The Queen Victoria Golden Jubilee Medal was instituted in 1887 by Royal Warrant as a British decoration to be awarded to participants of Queen Victoria's golden jubilee celebrations.

==Issue==
The medal was struck to celebrate Queen Victoria's golden jubilee, the 50th anniversary of her reign. It was awarded to those involved in the official celebrations, including members of the Royal Family, Royal Household and government officials, as well as Envoys, Foreign Ambassadors and Colonial Prime Ministers. Military recipients included selected officers, sailors and soldiers of the Royal Navy and Army, and the Indian and colonial contingents, that participated in jubilee activities, including the London parade and the Royal Naval Review at Spithead, where the commander of each ship received the medal in silver.

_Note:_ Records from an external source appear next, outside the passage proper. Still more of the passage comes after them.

(* ===== verification/QueueInv.v ===== *)
(** * QueueInv: the invariant of the queues

    Every entry of [jobs] and [scheduled] is stored under the derivation path
    of its step, an entry is marked as scheduled exactly while [scheduled]
    holds it, a queue's active counter is the number of its scheduled entries,
    and the live entries of a queue have distinct derivation paths. *)

From Stdlib Require Import Ascii String.
From S2P Require Import Prelude Floats RustStr Nix Db Jobset Graph Queue QueueOrder.
Local Open Scope Z_scope.

(** The number of scheduled entries of a queue. *)
Definition active_count (system : System) (sched : gmap StorePath ScheduledItem) : nat :=
  length (filter (λ it, it_build_queue it = system) (map_to_list sched).*2).

(** The derivation paths of the live entries of a queue. *)
Definition live_drvs (h : Heap) (iq : InnerQueues) (q : BuildQueue) : list StorePath :=
  omap (λ a, Queues.upgrade iq a ≫= drv_of_info h) (q_jobs q).

Record queues_wf (h : Heap) (iq : InnerQueues) : Prop := {
  qw_fresh : ∀ a, is_Some (iq_infos iq !! a) → (a < iq_next iq)%positive;
  qw_jobs : ∀ d a, iq_jobs iq !! d = Some a →
    ∃ i, iq_infos iq !! a = Some i ∧ drv_of_info h i = Some d;
  qw_sched : ∀ d it, iq_scheduled iq !! d = Some it →
    iq_jobs iq !! d = Some (it_step_info it) ∧ is_Some (iq_inner iq !! it_build_queue it);
  qw_flag : ∀ a i, iq_infos iq !! a = Some i →
    (si_already_scheduled i = true ↔
     ∃ d it, iq_scheduled iq !! d = Some it ∧ it_step_info it = a);
  qw_active : ∀ s q, iq_inner iq !! s = Some q →
    q_active_runnable q = u64_wrap (Z.of_nat (active_count s (iq_scheduled iq)));
  qw_queue : ∀ s q a, iq_inner iq !! s = Some q → a ∈ q_jobs q → (a < iq_next iq)%positive;
  qw_unique : ∀ s q, iq_inner iq !! s = Some q → NoDup (live_drvs h iq q)
}.

(** ** Counting scheduled entries *)

Lemma active_count_insert s sched d it :
  sched !! d = None →
  active_count s (<[d := it]> sched) =
  ((if decide (it_build_queue it = s) then 1 else 0) + active_count s sched)%nat.
Proof.
  intros Hd. unfold active_count. rewrite (map_to_list_insert sched d it Hd).
  rewrite fmap_cons, filter_cons. by destruct (decide _).
Qed.

Lemma active_count_delete s sched d it :
  sched !! d = Some it →
  active_count s sched =
  ((if decide (it_build_queue it = s) then 1 else 0) + active_count s (delete d sched))%nat.
Proof.
  intros Hd. rewrite <-(insert_delete_id sched d it) at 1 by done.
  apply active_count_insert, lookup_delete_eq.
Qed.

Lemma u64_wrap_succ z : u64_wrap (u64_wrap z + 1) = u64_wrap (z + 1).
Proof. apply Zplus_mod_idemp_l. Qed.
Lemma u64_wrap_pred z : u64_wrap (u64_wrap z - 1) = u64_wrap (z - 1).
Proof. apply Zminus_mod_idemp_l. Qed.

(** ** Ownership *)

Lemma owned_spec iq a :
  Queues.owned iq a = true ↔
  (∃ d, iq_jobs iq !! d = Some a) ∨
  (∃ d it, iq_scheduled iq !! d = Some it ∧ it_step_info it = a) ∨ a ∈ iq_held iq.
Proof.
  unfold Queues.owned. rewrite !orb_true_iff, !bool_decide_eq_true.
  assert (∀ {V} (m : gmap StorePath V) v, v ∈ (map_to_list m).*2 ↔ ∃ d, m !! d = Some v) as Hv.
  { intros V m v. rewrite list_elem_of_fmap. split.
    - intros ([d v'] & -> & H%elem_of_map_to_list). eauto.
    - intros [d H]. exists (d, v). by rewrite elem_of_map_to_list. }
  rewrite Hv, list_elem_of_fmap. setoid_rewrite Hv. split.
  - intros [[?|(it & -> & d & ?)]|?]; eauto 10.
  - intros [?|[(d & it & ? & <-)|?]]; eauto 10.
Qed.

Section Wf.
Context `{HI : HashIter} `{FE : FloatEnv} (h : Heap).

(** An entry [jobs] owns is alive. *)
Lemma jobs_upgrade iq d a i :
  iq_jobs iq !! d = Some a → iq_infos iq !! a = Some i → Queues.upgrade iq a = Some i.
Proof.
  intros Hd Hi. unfold Queues.upgrade.
  assert (Queues.owned iq a = true) as -> by (apply owned_spec; eauto). done.
Qed.

(** Without running tasks, a live entry is the one [jobs] has for its path. *)
Lemma live_in_jobs iq a i :
  queues_wf h iq → iq_held iq = [] → Queues.upgrade iq a = Some i →
  ∃ d, iq_jobs iq !! d = Some a ∧ drv_of_info h i = Some d.
Proof.
  intros Hwf Hheld Hup. unfold Queues.upgrade in Hup.
  destruct (Queues.owned iq a) eqn:Ho; [|done]. apply owned_spec in Ho.
  assert (∃ d, iq_jobs iq !! d = Some a) as [d Hd].
  { destruct Ho as [?|[(d & it & Hit & <-)|Hh]]; [done| |].
    - exists d. by apply (qw_sched _ _ Hwf).
    - rewrite Hheld in Hh. by apply not_elem_of_nil in Hh. }
  exists d. split; [done|]. destruct (qw_jobs _ _ Hwf d a Hd) as (i' & Hi' & ?). congruence.
Qed.

(** *** Changes of the live set *)

Lemma omap_sub {A B} (f g : A → option B) l :
  (∀ a, a ∈ l → f a = g a ∨ f a = None) → NoDup (omap g l) → NoDup (omap f l).
Proof.
  intros Hfg. assert (∀ b, b ∈ omap f l → b ∈ omap g l) as Hin.
  { intros b. rewrite !list_elem_of_omap. intros (a & Ha & Hf). exists a.
    split; [done|]. destruct (Hfg a Ha); congruence. }
  induction l as [|a l IH]; cbn; [done|].
  assert (∀ b, b ∈ omap f l → b ∈ omap g l) as Hin'.
  { intros b. rewrite !list_elem_of_omap. intros (a' & Ha & Hf). exists a'.
    split; [done|]. destruct (Hfg a' ltac:(by right)); congruence. }
  destruct (Hfg a ltac:(by left)) as [->| ->].
  - destruct (g a) as [b|].
    + intros [Hb Hl]%NoDup_cons. constructor; [|apply IH; auto; intros; apply Hfg; by right].
      intros Hb'. by apply Hb, Hin'.
    + intros Hl. apply IH; auto. intros; apply Hfg; by right.
  - destruct (g a) as [b|]; [intros [_ Hl]%NoDup_cons|intros Hl];
      apply IH; auto; intros; apply Hfg; by right.
Qed.

Lemma live_drvs_upd_queue s f iq q : live_drvs h (Queues.upd_queue s f iq) q = live_drvs h iq q.
Proof. done. Qed.

(** The uniqueness of live paths when entries die and infos keep their step. *)
Lemma live_drvs_sub iq iq' q :
  (∀ a i, Queues.upgrade iq' a = Some i → ∃ i0, Queues.upgrade iq a = Some i0 ∧ si_step i = si_step i0) →
  NoDup (live_drvs h iq q) → NoDup (live_drvs h iq' q).
Proof.
  intros Hup. apply omap_sub. intros a _.
  destruct (Queues.upgrade iq' a) as [i|] eqn:E; [|by right]. left.
  destruct (Hup a i E) as (i0 & -> & Hs). cbn. unfold drv_of_info. by rewrite Hs.
Qed.

(** *** Operations *)

Lemma upd_queue_wf s f iq :
  (∀ q, iq_inner iq !! s = Some q → q_active_runnable (f q) = q_active_runnable q ∧
     (∀ a, a ∈ q_jobs (f q) → a ∈ q_jobs q ∨ (a < iq_next iq)%positive) ∧
     (NoDup (live_drvs h iq q) → NoDup (live_drvs h iq (f q)))) →
  queues_wf h iq → queues_wf h (Queues.upd_queue s f iq).
Proof.
  intros Hf [W1 W2 W3 W4 W5 W6 W7].
  assert (∀ s' q', iq_inner (Queues.upd_queue s f iq) !! s' = Some q' → ∃ q,
    iq_inner iq !! s' = Some q ∧ q_active_runnable q' = q_active_runnable q ∧
    (∀ a, a ∈ q_jobs q' → a ∈ q_jobs q ∨ (a < iq_next iq)%positive) ∧
    (NoDup (live_drvs h iq q) → NoDup (live_drvs h iq q'))) as Hback.
  { intros s' q'. cbn. destruct (decide (s' = s)) as [->|Hne].
    - rewrite lookup_alter_eq. destruct (iq_inner iq !! s) as [q|] eqn:E; [|done].
      intros [= <-]. exists q. split; [done|]. by apply Hf.
    - rewrite lookup_alter_ne by done. intros Hq'. exists q'. split_and!; auto. }
  split; [done|done| |done| | |].
  - intros d it Hit. destruct (W3 d it Hit) as [? [q Hq]]. split; [done|]. cbn.
    destruct (decide (it_build_queue it = s)) as [<-|Hne].
    + rewrite lookup_alter_eq, Hq. eauto.
    + rewrite lookup_alter_ne by done. eauto.
  - intros s' q' (q & Hq & -> & _)%Hback. by apply W5.
  - intros s' q' a (q & Hq & _ & Hin & _)%Hback Ha. destruct (Hin a Ha); [by eapply W6|done].
  - intros s' q' (q & Hq & _ & _ & Hnd)%Hback. rewrite live_drvs_upd_queue. by eapply Hnd, W7.
Qed.

Lemma scrube_jobs_wf s iq : queues_wf h iq → queues_wf h (Queues.scrube_jobs s iq).
Proof.
  apply upd_queue_wf. intros q Hq. cbn. split_and!; [done| |].
  - intros a [_ ?]%list_elem_of_filter. by left.
  - unfold live_drvs. cbn. intros Hnd. assert (omap (λ a, Queues.upgrade iq a ≫= drv_of_info h)
      (filter (λ a, is_Some (Queues.upgrade iq a)) (q_jobs q)) =
      omap (λ a, Queues.upgrade iq a ≫= drv_of_info h) (q_jobs q)) as ->; [|done].
    clear. induction (q_jobs q) as [|a l IH]; [done|]. rewrite filter_cons. cbn.
    destruct (decide _) as [Hs|Hs]; cbn; [by rewrite IH|].
    apply eq_None_not_Some in Hs. rewrite Hs. cbn. apply IH.
Qed.

Lemma remove_all_weak_pointer_wf iq : queues_wf h iq → queues_wf h (Queues.remove_all_weak_pointer iq).
Proof.
  unfold Queues.remove_all_weak_pointer. generalize (iter_keys (iq_inner iq)) as l.
  intros l. revert iq. induction l as [|s l IH]; intros iq Hwf; cbn; [done|].
  by apply IH, scrube_jobs_wf.
Qed.

Lemma ensure_queue_wf s iq :
  queues_wf h iq → queues_wf h (Queues.ensure_queue s iq).
Proof.
  intros Hwf. unfold Queues.ensure_queue. destruct (iq_inner iq !! s) as [q|] eqn:E; [done|].
  destruct Hwf as [W1 W2 W3 W4 W5 W6 W7]. split; [done|done| |done| | |].
  - intros d it Hit. destruct (W3 d it Hit) as [? [q Hq]]. split; [done|]. cbn.
    rewrite lookup_insert_ne; [eauto|]. intros ->. congruence.
  - cbn. intros s' q' [[<- <-]|[Hne Hq]]%lookup_insert_Some; [|by apply W5]. cbn.
    unfold active_count. assert (filter (λ it, it_build_queue it = s)
      (map_to_list (iq_scheduled iq)).*2 = []) as ->; [|done].
    apply elem_of_nil_inv. intros it [<- Hin]%list_elem_of_filter.
    apply list_elem_of_fmap in Hin as ([d it'] & -> & Hd%elem_of_map_to_list).
    destruct (W3 d it' Hd) as [_ [q Hq]]. cbn in E. congruence.
  - cbn. intros s' q' a [[<- <-]|[Hne Hq]]%lookup_insert_Some; [by intros ?%not_elem_of_nil|by eapply W6].
  - intros s' q' H. cbn in H. apply lookup_insert_Some in H as [[<- <-]|[Hne Hq]].
    + apply NoDup_nil_2.
    + change (NoDup (live_drvs h iq q')). by eapply W7.
Qed.

(** *** Sorting *)

Lemma same_but_shares_upgrade iq iq' a :
  same_but_shares iq iq' →
  match Queues.upgrade iq a, Queues.upgrade iq' a with
  | Some i, Some i' => ∃ f, i' = i <| si_lowest_share_used := f |>
  | None, None => True
  | _, _ => False
  end.
Proof.
  intros [H1 H2 H3 H4 H5 H6]. unfold Queues.upgrade. rewrite (owned_same iq iq') by done.
  destruct (Queues.owned iq a); [apply H6|done].
Qed.

Lemma same_but_shares_wf iq iq' : same_but_shares iq iq' → queues_wf h iq → queues_wf h iq'.
Proof.
  intros Hs [W1 W2 W3 W4 W5 W6 W7]. destruct Hs as [H1 H2 H3 H4 H5 H6].
  assert (∀ a i', iq_infos iq' !! a = Some i' → ∃ i f, iq_infos iq !! a = Some i ∧
    i' = i <| si_lowest_share_used := f |>) as Hback.
  { intros a i' Hi'. specialize (H6 a). rewrite Hi' in H6.
    destruct (iq_infos iq !! a) as [i|]; [|done]. destruct H6 as [f ->]. eauto. }
  split; rewrite ?H1, ?H2, ?H3, ?H4; [| |done| |done|done|].
  - intros a [i' (i & f & Hi & _)%Hback]. by apply W1.
  - intros d a (i & Hi & Hd)%W2. specialize (H6 a). rewrite Hi in H6.
    destruct (iq_infos iq' !! a) as [i'|] eqn:E; [|done]. destruct H6 as [f ->].
    eexists. split; [reflexivity|done].
  - intros a i' (i & f & Hi & ->)%Hback. exact (W4 a i Hi).
  - intros s q Hq. eapply live_drvs_sub; [|by eapply W7]. intros a i' Hi'.
    pose proof (same_but_shares_upgrade iq iq' a) as Hu. rewrite Hi' in Hu.
    destruct (Queues.upgrade iq a) as [i|]; [|by destruct Hu; split].
    destruct Hu as [f ->]; [by split|]. eauto.
Qed.

Lemma sort_jobs_wf sort_fn s iq : queues_wf h iq → queues_wf h (Queues.sort_jobs h sort_fn s iq).
Proof.
  intros Hwf. unfold Queues.sort_jobs. destruct (iq_inner iq !! s) as [q|]; [|done].
  apply upd_queue_wf; [|eapply same_but_shares_wf; [apply update_all_same|done]].
  intros q' Hq'. cbn. set (iq1 := foldl _ iq _). split_and!; [done| |].
  - intros a. rewrite sort_by_perm. by left.
  - unfold live_drvs. cbn. by rewrite sort_by_perm.
Qed.

Lemma sort_queues_wf sort_fn iq : queues_wf h iq → queues_wf h (Queues.sort_queues h sort_fn iq).
Proof.
  unfold Queues.sort_queues. generalize (iter_keys (iq_inner iq)) as l.
  intros l. revert iq. induction l as [|s l IH]; intros iq Hwf; cbn; [done|].
  by apply IH, sort_jobs_wf.
Qed.

(** *** Scheduling and unscheduling *)

Lemma upgrade_step iq iq' :
  (∀ a, Queues.owned iq' a = true → Queues.owned iq a = true) →
  (∀ a i, iq_infos iq' !! a = Some i → ∃ i0, iq_infos iq !! a = Some i0 ∧ si_step i = si_step i0) →
  ∀ a i, Queues.upgrade iq' a = Some i →
    ∃ i0, Queues.upgrade iq a = Some i0 ∧ si_step i = si_step i0.
Proof.
  intros Ho Hi a i. unfold Queues.upgrade. destruct (Queues.owned iq' a) eqn:E; [|done].
  rewrite (Ho a E). apply Hi.
Qed.

Lemma upd_info_back a f iq x i' :
  alter f a (iq_infos iq) !! x = Some i' →
  ∃ i, iq_infos iq !! x = Some i ∧ i' = if decide (x = a) then f i else i.
Proof.
  destruct (decide (x = a)) as [->|Hne].
  - rewrite lookup_alter_eq. destruct (iq_infos iq !! a); [|done]. intros [= <-]. eauto.
  - rewrite lookup_alter_ne by done. eauto.
Qed.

The medal was worn on the left breast, originally after the insignia of orders and before campaign medals. In November 1918 the order of wear changed, with all coronation and jubilee medals now worn after campaign medals and before long service awards. Ladies could wear the medal near their left shoulder with the ribbon tied in the form of a bow.

A Police Golden Jubilee Medal of a different design was awarded to members of the Metropolitan and City of London Police Forces on duty during the jubilee celebrations.

==Description==
The medal measures 30 mm in diameter and was awarded in gold (to members of the Royal Family), silver (to officers and those of similar status) and in bronze (to selected other ranks and those of similar status). On the obverse, Queen Victoria is depicted crowned and wearing a veil which falls over the back of the head and neck, with the text VICTORIA D.G. REGINA ET IMPERATRIX F.D.. The reverse bears the words IN COMMEMORATION OF THE 50TH YEAR OF THE REIGN OF QUEEN VICTORIA · 21 JUNE 1887 within a garland of roses, shamrock and thistles. The bust of Queen Victoria on obverse was designed by Sir Joseph Edgar Boehm and the reverse wreath designed by Clemens Emptmayer, who was recommended by Boehm. The ribbon is garter blue with wide white stripes towards each edge. The medal was awarded unnamed.

When Queen Victoria's Diamond Jubilee was celebrated 10 years later, holders of the 1887 medal who qualified for the Diamond Jubilee Medal were awarded a bar inscribed '1897' to attach to the ribbon of their existing medal.